Un de mes maîtres, le Rav Yonathan Rozin explique ("Dereh' Teshouva Horeita", chap. "Vidouy Berabim", éd. Yad HaRav Nissim, p. 129-142) que si l'on regarde attentivement dans le Rambam il fait appel à trois concepts différents, basés sur des enseignements talmudiques différents :

- le fait "d'exprimer ses fautes en public" qui apporte un grand plus à la teshouva, parce qu'il se fait honte à lui même alors qu'il ne devait pas le faire, il exprime aussi son regret et son tort à celui auquel il a fait du mal, alors que ce dernier ne le savait pas. Il n'y a aucune nécessité à faire cela et c'est une sorte d'alternative à une éventuelle réparation, surtout lorsqu'il n'y a pas de réparation possible. A ce moment là, s'il n'y a pas de réparation possible, lorsqu'il n'y a personne à qui l'on peut s'excuser et demander pardon, on demande pardon à la société, pour pouvoir seulement ensuite se tenir devant D'ieu. Sans cela la teshouva n'est pas entière. Là cela devient un stade intégral de la teshouva. Mais s'il y a un moyen de réparation de la faute ce dernier précède au fait d'exprime ses fautes en public qui ne reste qu'un "ajout" à la teshouva.
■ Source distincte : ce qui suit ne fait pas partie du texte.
(* ===== verification/TaskManager.v ===== *)
(** * The task manager ([crates/processors/src/task_manager.rs])

    The engine sorts the events of a batch into tasks; [process_tasks] then runs
    the tasks through the task network. A task keeps its historical events in
    order, and of the others only the last one per event key, in
    [latest_only_events], a [hashlink::LinkedHashMap]: inserting a key that is
    present replaces its value and moves it to the back. That map is not part of
    the repository: [LinkedHashMap] states what its documentation says. *)

From S2P Require Import Prelude PetGraph AcyclicDigraphMap TaskNetwork Proto EventProcessor.
Import Adm Tn.
Local Open Scope torii_scope.

Class LinkedHashMap (K : Type) `{EqDecision K} : Type := {
  lhm : Type → Type;
  lhm_new {V} : lhm V;
  lhm_insert {V} : K → V → lhm V → lhm V;
  lhm_iter {V} : lhm V → list (K * V);
  lhm_iter_new {V} : lhm_iter (V := V) lhm_new = [];
  lhm_iter_insert {V} k (v : V) m :
    lhm_iter (lhm_insert k v m) = filter (λ p, p.1 ≠ k) (lhm_iter m) ++ [(k, v)]
}.
Arguments lhm K {_ _} V.

(** A list of entries is one. *)
Definition list_lhm (K : Type) `{EqDecision K} : LinkedHashMap K.
Proof.
  by refine {| lhm V := list (K * V); lhm_new V := []; lhm_iter V m := m;
    lhm_insert V k v m := filter (λ p, p.1 ≠ k) m ++ [(k, v)] |}.
Defined.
- le "dévoilement des fautes" - lorsqu'il a fauté contre un individu particulier (conscient du mal qui lui a été fait), il est bon de le lui dévoiler malgré tout et lui exprimer qu'il en a fait teshouva. Là aussi ce n'est pas obligatoire, mais permet à l'homme d'arriver à une plus grande plénitude dans sa teshouva.

- "vidouy stam" - c'est entre l'homme et D'ieu, il peut publier le sujet dans lequel il a fauté mais n'est pas obligé. Par contre s'il détaille, c'est vulgaire et arrogant.